[Opening WORKING DATA section]
(** C28. A write is all or nothing.  It returns; when it succeeds the
    association has been given, in order, freshly allocated fragments that are
    not empty, fit the payload limit, spell out the message and carry the flags,
    numbers and the shared first fragment that let the peer put it together,
    and exactly one counter of the stream has moved on; when it is refused
    (message too long, stream not open, association not ready) it reports 0
    bytes and the stream, with its counters and its buffered amount, is as it
    was. *)
Theorem write_all_or_nothing mms mps il fuel s payload ppi st fresh a :
  0 < mps -> mms < 2 ^ 32 -> stream_ok s -> (length payload <= fuel)%nat ->
  exists n err s' st' fresh' a', WriteSCTP mms mps il send fuel s payload ppi st fresh a = Some (n, err, s', st', fresh', a')
    /\ (forall p, (Pos.to_nat p < Pos.to_nat fresh)%nat -> st' !! p = st !! p)
    /\ match err with
       | None => s_state s = StreamStateOpen /\ n = zlen payload /\ n <= mms /\ s' = counted il s payload ppi
                 /\ exists ps, fragments_at st' (spec_of il s ppi) mps payload ps /\ send a ps = (None, a')
       | Some e => n = 0 /\ s' = s
                   /\ ((a' = a /\ e = ErrOutboundPacketTooLarge /\ mms < zlen payload)
                       \/ (a' = a /\ e = ErrStreamClosed /\ s_state s <> StreamStateOpen)
                       \/ exists ps, send a ps = (Some e, a'))
       end.
Proof.
  intros Hm Hmm Hs Hf. unfold WriteSCTP. destruct (Z.ltb_spec mms (zlen payload)) as [Hlong|Hshort].
  { do 6 eexists. split; [done|]. split; [done|]. split; [done|]. split; [done|]. by left. }
  case_bool_decide as Hst; cbn [negb].
  2: { do 6 eexists. split; [done|]. split; [done|]. split; [done|]. split; [done|]. right. by left. }
  destruct (packetize_fragments fuel mps il s payload ppi st fresh) as (ps & st' & fresh' & E & Hfr & Hold); [done|lia|done|].
  rewrite E. simpl. destruct (send a ps) as [[e|] a'] eqn:Es.
  - do 6 eexists. split; [done|]. split; [done|]. split; [done|]. split; [by apply unwrite_counted|]. right. right. by exists ps.
  - do 6 eexists. split; [done|]. split; [done|]. do 4 (split; [done|]). by exists ps.
Qed.
(** One turn of the gap loop. *)
Lemma gap_turn k a p now cum fuel i last acc htna :
  flight k a -> i <= last -> PayloadQueue.get (heap a) (inflightQueue a) (cum +32 i) = Some (Some p) ->
  p ∈ locs (inflightQueue a) ->
  exists bytes acc' a', acks a [] bytes a' /\ counts acc acc' bytes
    /\ (forall x, acked_at (heap a') x = acked_at (heap a) x || bool_decide (x = p))
    /\ gapLoop (Datatypes.S fuel) now cum i last acc htna a
       = gapLoop fuel now cum (u16 (i + 1)) last acc' (if sna32LT htna (cum +32 i) then cum +32 i else htna) a'.
Proof.
  intros Hf Hi Hg Hin. destruct (mark_acks k a p _ Hf Hg Hin) as (c & q & Hc & Hm & Ha).
  assert (Hsid : sid_at (heap a) p = streamIdentifier (wire c)) by (unfold sid_at, wire_at; by rewrite Hc). rewrite Hsid in Ha.
  cbn [gapLoop]. destruct (Z.ltb_spec last i); [lia|]. rewrite Hg. simpl mbind. rewrite Hc. simpl mbind.
  destruct (acked c) eqn:Eac; cbn [negb].
  - exists (fun _ => 0), acc, (rackRemove p a). split; [by eapply acks_quiet; [done|apply quiet_rack_remove]|]. split; [intros si; lia|].
    split; [|done]. intros x. simpl. case_bool_decide as E; [subst|by rewrite orb_false_r]. unfold acked_at. rewrite Hc. simpl. by rewrite Eac.
  - change (heap (rackRemove p a)) with (heap a). change (inflightQueue (rackRemove p a)) with (inflightQueue a). rewrite Hm. simpl mbind.
    eexists _, _, _. split; [|split; [apply counts_add|split; [|reflexivity]]].
    + eapply acks_then_quiet; [done|exact Ha|]. etransitivity; [|apply quiet_measure]. constructor; try done.
      intros x Hx. simpl in Hx. by apply list_elem_of_filter in Hx as [_ ?].
    + intros x. rewrite (qt_heap _ _ (quiet_measure _ _ _)). simpl. unfold acked_at. rewrite lookup_insert.
      case_bool_decide as E; case_decide; subst; try done; by rewrite ?orb_true_r, ?orb_false_r.
Qed.
Lemma gatherFast_spec now budget k a :
  flight k a ->
  exists packets budget' a', gatherOutboundFastRetransmissionPackets now budget a = Some ((packets, budget'), a')
    /\ resents a (concat packets) a'
    /\ Forall (fun pk => pk <> [] /\ packet_size (heap a') pk <= mtu a) packets
    /\ Forall (fun p => acked_at (heap a) p = false) (concat packets).
Proof.
  intros Hf. unfold gatherOutboundFastRetransmissionPackets. destruct (negb _).
  { exists [], budget, a. split; [done|]. split; [by eapply resents_nil|]. by split. }
  assert (I0 : idle a (set_fast false a)) by (by eapply idle_plan). set (a0 := set_fast false a) in *.
  pose proof (flight_idle _ _ _ Hf I0) as Hf0.
  destruct (fastLoop_spec now (Z.max (mtu a0) (fastRtxWnd (cc a0))) (inflight_fuel a0) k 0 budget 0 commonHeaderSize [] a0 Hf0 ltac:(by left))
    as (new & b & a' & E & [I M F] & Hn & _); [by apply fuel_enough|]. rewrite E. cbn [app mbind option_bind].
  assert (R : resents a new a') by (constructor; [by eapply idle_trans|done|done]).
  case_bool_decide as En.
  - exists [], b, a'. split; [done|]. subst new. by split.
  - destruct (resents_bundle k a new a' Hf R) as (packets & Ep & Hc & Hps). rewrite Ep. simpl mbind.
    exists packets, b, a'. by rewrite Hc.
Qed.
[Closing WORKING DATA section]
ABOUT THIS EXERCISE | Output the records above precisely.

OUTPUT FOR THIS TASK |
(** C28. A write is all or nothing.  It returns; when it succeeds the
    association has been given, in order, freshly allocated fragments that are
    not empty, fit the payload limit, spell out the message and carry the flags,
    numbers and the shared first fragment that let the peer put it together,
    and exactly one counter of the stream has moved on; when it is refused
    (message too long, stream not open, association not ready) it reports 0
    bytes and the stream, with its counters and its buffered amount, is as it
    was. *)
Theorem write_all_or_nothing mms mps il fuel s payload ppi st fresh a :
  0 < mps -> mms < 2 ^ 32 -> stream_ok s -> (length payload <= fuel)%nat ->
  exists n err s' st' fresh' a', WriteSCTP mms mps il send fuel s payload ppi st fresh a = Some (n, err, s', st', fresh', a')
    /\ (forall p, (Pos.to_nat p < Pos.to_nat fresh)%nat -> st' !! p = st !! p)
    /\ match err with
       | None => s_state s = StreamStateOpen /\ n = zlen payload /\ n <= mms /\ s' = counted il s payload ppi
                 /\ exists ps, fragments_at st' (spec_of il s ppi) mps payload ps /\ send a ps = (None, a')
       | Some e => n = 0 /\ s' = s
                   /\ ((a' = a /\ e = ErrOutboundPacketTooLarge /\ mms < zlen payload)
                       \/ (a' = a /\ e = ErrStreamClosed /\ s_state s <> StreamStateOpen)
                       \/ exists ps, send a ps = (Some e, a'))
       end.
Proof.
  intros Hm Hmm Hs Hf. unfold WriteSCTP. destruct (Z.ltb_spec mms (zlen payload)) as [Hlong|Hshort].
  { do 6 eexists. split; [done|]. split; [done|]. split; [done|]. split; [done|]. by left. }
  case_bool_decide as Hst; cbn [negb].
  2: { do 6 eexists. split; [done|]. split; [done|]. split; [done|]. split; [done|]. right. by left. }
  destruct (packetize_fragments fuel mps il s payload ppi st fresh) as (ps & st' & fresh' & E & Hfr & Hold); [done|lia|done|].
  rewrite E. simpl. destruct (send a ps) as [[e|] a'] eqn:Es.
  - do 6 eexists. split; [done|]. split; [done|]. split; [done|]. split; [by apply unwrite_counted|]. right. right. by exists ps.
  - do 6 eexists. split; [done|]. split; [done|]. do 4 (split; [done|]). by exists ps.
Qed.
(** One turn of the gap loop. *)
Lemma gap_turn k a p now cum fuel i last acc htna :
  flight k a -> i <= last -> PayloadQueue.get (heap a) (inflightQueue a) (cum +32 i) = Some (Some p) ->
  p ∈ locs (inflightQueue a) ->
  exists bytes acc' a', acks a [] bytes a' /\ counts acc acc' bytes
    /\ (forall x, acked_at (heap a') x = acked_at (heap a) x || bool_decide (x = p))
    /\ gapLoop (Datatypes.S fuel) now cum i last acc htna a
       = gapLoop fuel now cum (u16 (i + 1)) last acc' (if sna32LT htna (cum +32 i) then cum +32 i else htna) a'.
Proof.
  intros Hf Hi Hg Hin. destruct (mark_acks k a p _ Hf Hg Hin) as (c & q & Hc & Hm & Ha).
  assert (Hsid : sid_at (heap a) p = streamIdentifier (wire c)) by (unfold sid_at, wire_at; by rewrite Hc). rewrite Hsid in Ha.
  cbn [gapLoop]. destruct (Z.ltb_spec last i); [lia|]. rewrite Hg. simpl mbind. rewrite Hc. simpl mbind.
  destruct (acked c) eqn:Eac; cbn [negb].
  - exists (fun _ => 0), acc, (rackRemove p a). split; [by eapply acks_quiet; [done|apply quiet_rack_remove]|]. split; [intros si; lia|].
    split; [|done]. intros x. simpl. case_bool_decide as E; [subst|by rewrite orb_false_r]. unfold acked_at. rewrite Hc. simpl. by rewrite Eac.
  - change (heap (rackRemove p a)) with (heap a). change (inflightQueue (rackRemove p a)) with (inflightQueue a). rewrite Hm. simpl mbind.
    eexists _, _, _. split; [|split; [apply counts_add|split; [|reflexivity]]].
    + eapply acks_then_quiet; [done|exact Ha|]. etransitivity; [|apply quiet_measure]. constructor; try done.
      intros x Hx. simpl in Hx. by apply list_elem_of_filter in Hx as [_ ?].
    + intros x. rewrite (qt_heap _ _ (quiet_measure _ _ _)). simpl. unfold acked_at. rewrite lookup_insert.
      case_bool_decide as E; case_decide; subst; try done; by rewrite ?orb_true_r, ?orb_false_r.
Qed.
Lemma gatherFast_spec now budget k a :
  flight k a ->
  exists packets budget' a', gatherOutboundFastRetransmissionPackets now budget a = Some ((packets, budget'), a')
    /\ resents a (concat packets) a'
    /\ Forall (fun pk => pk <> [] /\ packet_size (heap a') pk <= mtu a) packets
    /\ Forall (fun p => acked_at (heap a) p = false) (concat packets).
Proof.
  intros Hf. unfold gatherOutboundFastRetransmissionPackets. destruct (negb _).
  { exists [], budget, a. split; [done|]. split; [by eapply resents_nil|]. by split. }
  assert (I0 : idle a (set_fast false a)) by (by eapply idle_plan). set (a0 := set_fast false a) in *.
  pose proof (flight_idle _ _ _ Hf I0) as Hf0.
  destruct (fastLoop_spec now (Z.max (mtu a0) (fastRtxWnd (cc a0))) (inflight_fuel a0) k 0 budget 0 commonHeaderSize [] a0 Hf0 ltac:(by left))
    as (new & b & a' & E & [I M F] & Hn & _); [by apply fuel_enough|]. rewrite E. cbn [app mbind option_bind].
  assert (R : resents a new a') by (constructor; [by eapply idle_trans|done|done]).
  case_bool_decide as En.
  - exists [], b, a'. split; [done|]. subst new. by split.
  - destruct (resents_bundle k a new a' Hf R) as (packets & Ep & Hc & Hps). rewrite Ep. simpl mbind.
    exists packets, b, a'. by rewrite Hc.
Qed.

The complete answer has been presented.